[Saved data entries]
******
(** What follows the new value *)
Definition after_value (s : symbol) (old_val : vptr) (old_tri tri : Z) : K unit :=
  x <- rd_sym s ;;
  (if sym_is_choice x && (tri =? tri_yes) then
     v <- sym_calc_choice s ;; wr_sym s (fun x => with_curr v (curr_tri x) x)
   else ret tt) ;;;
  sym_validate_range s ;;;
  x <- rd_sym s ;;
  (if bool_decide (curr_val x = old_val) && (curr_tri x =? old_tri) then ret tt else sym_set_changed s) ;;;
  m <- gets modules_sym ;;
  (if bool_decide (m = Some s) then modify (set_modules_val (curr_tri x)) else ret tt) ;;;
  x <- rd_sym s ;;
  if sym_is_choice x then
    p <- sym_get_choice_prop s ;;
    p <- lift_opt NullDeref p ;;
    pass_flags (Z.land (s_flags x) (Z.lor SYMBOL_CHANGED SYMBOL_WRITE))
      (match p_expr p with Some e => choice_symbols e | None => [] end)
  else ret tt.
Definition calc_end (s : symbol) (old_val : vptr) (old_tri : Z) (val : vptr) (tri : Z) : K unit :=
  wr_sym s (with_curr val tri) ;;; after_value s old_val old_tri tri.

(** [sym_calc_value] on a symbol that is not valid *)
Definition calc_rest (s : symbol) : K unit :=
  x <- rd_sym s ;;
  match (match s_type x with
         | S_INT | S_HEX | S_STRING => Some str_empty
         | S_BOOLEAN | S_TRISTATE => Some str_n
         | _ => None
         end) with
  | None => wr_sym s (with_curr (default VNull (s_name x)) tri_no)
  | Some newval =>
      (if negb (sym_is_choice_value x) then drop_flag s SYMBOL_WRITE else ret tt) ;;;
      sym_calc_visibility s ;;;
      wr_sym s (with_curr newval tri_no) ;;;
      t <- sym_get_type s ;;
      match t with
      | S_BOOLEAN | S_TRISTATE =>
          tri <- calc_tristate s ;;
          t <- sym_get_type s ;;
          let tri := if ((tri =? tri_mod) || (tri =? tri_metapack)) && bool_decide (t = S_BOOLEAN) then tri_no else tri in
          calc_end s (curr_val x) (curr_tri x) newval tri
      | S_STRING | S_HEX | S_INT =>
          v <- calc_string s ;; calc_end s (curr_val x) (curr_tri x) v tri_no
      | _ => calc_end s (curr_val x) (curr_tri x) newval tri_no
      end
  end.
Definition calc_body (s : symbol) : K unit := add_flag s SYMBOL_VALID ;;; calc_rest s.
End Calc.

Fixpoint sym_calc (n : nat) (s : symbol) : K unit :=
  x <- rd_sym s ;;
  if flag x SYMBOL_VALID then ret tt else
  match n with O => fail OutOfFuel | S n => calc_body (sym_calc n) s end.

(** As much fuel as there are symbols *)
Definition calc_fuel (k : kconf) : nat := base.size (tab k).
Definition sym_calc_value (s : option symbol) : K unit :=
  match s with None => ret tt | Some s => n <- gets calc_fuel ;; sym_calc n s end.
Definition expr_calc_value (e : option expr) : K Z :=
  n <- gets calc_fuel ;; calc_expr_opt (sym_calc n) e.

Definition sym_clear_all_valid : K unit :=
  for_all_symbols (fun s => drop_flag s SYMBOL_VALID) ;;;
  modify (fun k => set_change_count (s32 (sym_change_count k + 1)) k) ;;;
  m <- gets modules_sym ;; sym_calc_value m.

(** ** Setting a value *)

Definition sym_tristate_within_range (s : symbol) (val : Z) : K bool :=
  t <- sym_get_type s ;;
  x <- rd_sym s ;;
  ret (if s_visible x =? tri_no then false
       else if bool_decide (t <> S_BOOLEAN) && bool_decide (t <> S_TRISTATE) then false
       else if bool_decide (t = S_BOOLEAN) && (val =? tri_mod) then false
       else if s_visible x <=? rev_tri x then false
       else if sym_is_choice_value x && (s_visible x =? tri_yes) then val =? tri_yes
       else (rev_tri x <=? val) && (val <=? 3)).

(** A new choice: the flag [SYMBOL_NEW] of the visible symbols goes. *)
Fixpoint not_new (l : list symbol) : K unit :=
  match l with
  | [] => ret tt
  | d :: l => x <- rd_sym d ;; (if negb (s_visible x =? tri_no) then drop_flag d SYMBOL_NEW else ret tt) ;;; not_new l
  end.

Definition sym_set_tristate_value (s : symbol) (val : Z) : K bool :=
  x <- rd_sym s ;;
  let oldval := curr_tri x in
  b <- (if oldval =? val then ret true else sym_tristate_within_range s val) ;;
  if negb b then ret false else
  (if flag x SYMBOL_NEW then drop_flag s SYMBOL_NEW ;;; sym_set_changed s else ret tt) ;;;
  (if sym_is_choice_value x && (val =? tri_yes) then
     p <- sym_get_choice_prop s ;;
     p <- lift_opt NullDeref p ;;
     cs <- prop_get_symbol p ;;
     cs <- lift_opt NullDeref cs ;;
     wr_sym cs (fun y => with_user (VSym s) (user_tri y) y) ;;;
     drop_flag cs SYMBOL_NEW ;;;
     p <- sym_get_choice_prop cs ;;
     p <- lift_opt NullDeref p ;;
     not_new (match p_expr p with Some e => choice_symbols e | None => [] end)
   else ret tt) ;;;
  wr_sym s (fun y => with_user (user_val y) val y) ;;;
  (if oldval =? val then ret tt else
     sym_clear_all_valid ;;;
     m <- gets modules_sym ;;
     if bool_decide (m = Some s) then sym_set_all_changed else ret tt) ;;;
  ret true.

(** The next value to try; another value than the four stays. *)
Definition toggled (v : Z) : Z :=
  if v =? tri_yes then tri_mod else if v =? tri_mod then tri_metapack
  else if v =? tri_metapack then tri_no else if v =? tri_no then tri_yes else v.
Definition sym_toggle_tristate_value (s : symbol) : K Z :=
  x <- rd_sym s ;;
  let oldval := curr_tri x in
  loop 5 (fun newval =>
      let newval := toggled newval in
      b <- sym_set_tristate_value s newval ;;
      ret (if (b : bool) || (oldval =? newval) then inr newval else inl newval)) oldval.

(** ** Strings *)

(** A string ends with a zero, which is not a digit. *)
Definition char_at (l : list Z) (i : nat) : Z := default 0 (l !! i).
Definition isxdigit (c : Z) : bool := bool_decide (is_Some (xdigit_of c)).

Definition sym_string_valid (t : symbol_type) (str : list Z) : bool :=
  match t with
  | S_STRING => true
  | S_INT =>
      let str := if char_at str 0 =? 45 then drop 1 str else str in
      isdigit (char_at str 0) && negb ((char_at str 0 =? 48) && negb (char_at str 1 =? 0)) && forallb isdigit (drop 1 str)
  | S_HEX =>
      let str := if (char_at str 0 =? 48) && ((char_at str 1 =? 120) || (char_at str 1 =? 88)) then drop 2 str else str in
      isxdigit (char_at str 0) && forallb isxdigit (drop 1 str)
  | S_BOOLEAN | S_TRISTATE =>
      bool_decide (char_at str 0 ∈ chars "yYmMnNpP")
  | S_UNKNOWN | S_OTHER => false
  end.

(** The value that the first letter of a string names *)
Definition letter_value (str : list Z) : option Z :=
  let c := char_at str 0 in
  if bool_decide (c ∈ chars "yY") then Some tri_yes else if bool_decide (c ∈ chars "mM") then Some tri_mod
  else if bool_decide (c ∈ chars "pP") then Some tri_metapack else if bool_decide (c ∈ chars "nN") then Some tri_no
  else None.

Definition within (s : symbol) (str : list Z) (base : Z) : K bool :=
  n <- gets calc_fuel ;;
  p <- sym_get_range_prop (sym_calc n) s ;;
  match p with
  | None => ret true
  | Some p =>
      let val := strtol str base in
      ' (lo, hi) <- lift_opt (BadAddr 0) (match p_expr p with Some (Range lo hi) => Some (lo, hi) | _ => None end) ;;
      v1 <- sym_get_range_val (sym_calc n) lo base ;;
      if v1 <=? val then v2 <- sym_get_range_val (sym_calc n) hi base ;; ret (val <=? v2) else ret false
  end.

Definition sym_string_within_range (s : symbol) (str : list Z) : K bool :=
  x <- rd_sym s ;;
  match s_type x with
  | S_STRING => ret (sym_string_valid S_STRING str)
  | S_INT => if sym_string_valid S_INT str then within s str 10 else ret false
  | S_HEX => if sym_string_valid S_HEX str then within s str 16 else ret false
  | S_BOOLEAN | S_TRISTATE =>
      match letter_value str with Some v => sym_tristate_within_range s v | None => ret false end
  | S_UNKNOWN | S_OTHER => ret false
  end.

Definition sym_set_string_value (s : symbol) (newval : list Z) : K bool :=
  x <- rd_sym s ;;
  match s_type x with
  | S_BOOLEAN | S_TRISTATE =>
      match letter_value newval with Some v => sym_set_tristate_value s v | None => ret false end
  | _ =>
      b <- sym_string_within_range s newval ;;
      if negb b then ret false else
      x <- rd_sym s ;;
      (if flag x SYMBOL_NEW then drop_flag s SYMBOL_NEW ;;; sym_set_changed s else ret tt) ;;;
      let prefixed := (char_at newval 0 =? 48) && ((char_at newval 1 =? 120) || (char_at newval 1 =? 88)) in
      new <- (if bool_decide (s_type x = S_HEX) && negb prefixed then ret (Some (chars "0x" ++ newval)) else
              match user_val x with
              | VNull => ret (Some newval)
              | v => old <- str_of v ;; ret (if strcmp_l old newval =? 0 then None else Some newval)
              end) ;;
      match new with
      | None => ret true
      | Some l =>
          v <- new_string l ;; wr_sym s (fun y => with_user v (user_tri y) y) ;;;
          sym_clear_all_valid ;;; ret true
      end
  end.

Definition sym_is_changable (s : symbol) : K bool := x <- rd_sym s ;; ret (rev_tri x <? s_visible x).
Definition sym_get_choice_value (s : symbol) : K vptr := x <- rd_sym s ;; ret (curr_val x).
Definition sym_set_choice_value (ch chval : symbol) : K bool := sym_set_tristate_value chval tri_yes.
Definition sym_type_name (t : symbol_type) : list Z :=
  match t with
  | S_BOOLEAN => chars "boolean" | S_TRISTATE => chars "tristate" | S_INT => chars "integer" | S_HEX => chars "hex"
  | S_STRING => chars "string" | S_UNKNOWN => chars "unknown" | S_OTHER => chars "???"
  end.
Definition prop_get_type_name (t : prop_type) : list Z :=
  match t with
  | P_PROMPT => chars "prompt" | P_COMMENT => chars "comment" | P_MENU => chars "menu" | P_DEFAULT => chars "default"
  | P_CHOICE => chars "choice" | P_SELECT => chars "select" | P_RANGE => chars "range" | P_UNKNOWN => chars "unknown"
  end.

(** ** Finding a symbol by its name *)

(** [hash &= 0xff] of the sum of the characters, which are signed *)
Definition name_hash (name : list Z) : Z := Z.land (s32 (foldl (fun h c => h + s8 c) 0 name)) 0xff.
Definition one_letter (name : list Z) : option symbol :=
  match name with
  | [c] => if c =? 121 then Some symbol_yes else if c =? 109 then Some symbol_mod
           else if c =? 112 then Some symbol_metapack else if c =? 110 then Some symbol_no else None
  | _ => None
  end.
(** The first of a chain with the name, and [SYMBOL_CONST] set or not *)
Fixpoint in_chain (l : list symbol) (name : list Z) (isconst : bool) : K (option symbol) :=
  match l with
  | [] => ret None
  | s :: l =>
      x <- rd_sym s ;;
      n <- str_of (default VNull (s_name x)) ;;
      if (strcmp_l n name =? 0) && eqb (flag x SYMBOL_CONST) isconst then ret (Some s) else in_chain l name isconst
  end.
Definition chain (h : Z) : K (list symbol) := t <- gets symbol_hash ;; lift_opt (BadIndex h) (t !! Z.to_nat h).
******
WHAT IS NEEDED - Go through the entries above and copy every line containing "NullDeref".

RESULT -
    p <- lift_opt NullDeref p ;;
     p <- lift_opt NullDeref p ;;
     cs <- lift_opt NullDeref cs ;;
     p <- lift_opt NullDeref p ;;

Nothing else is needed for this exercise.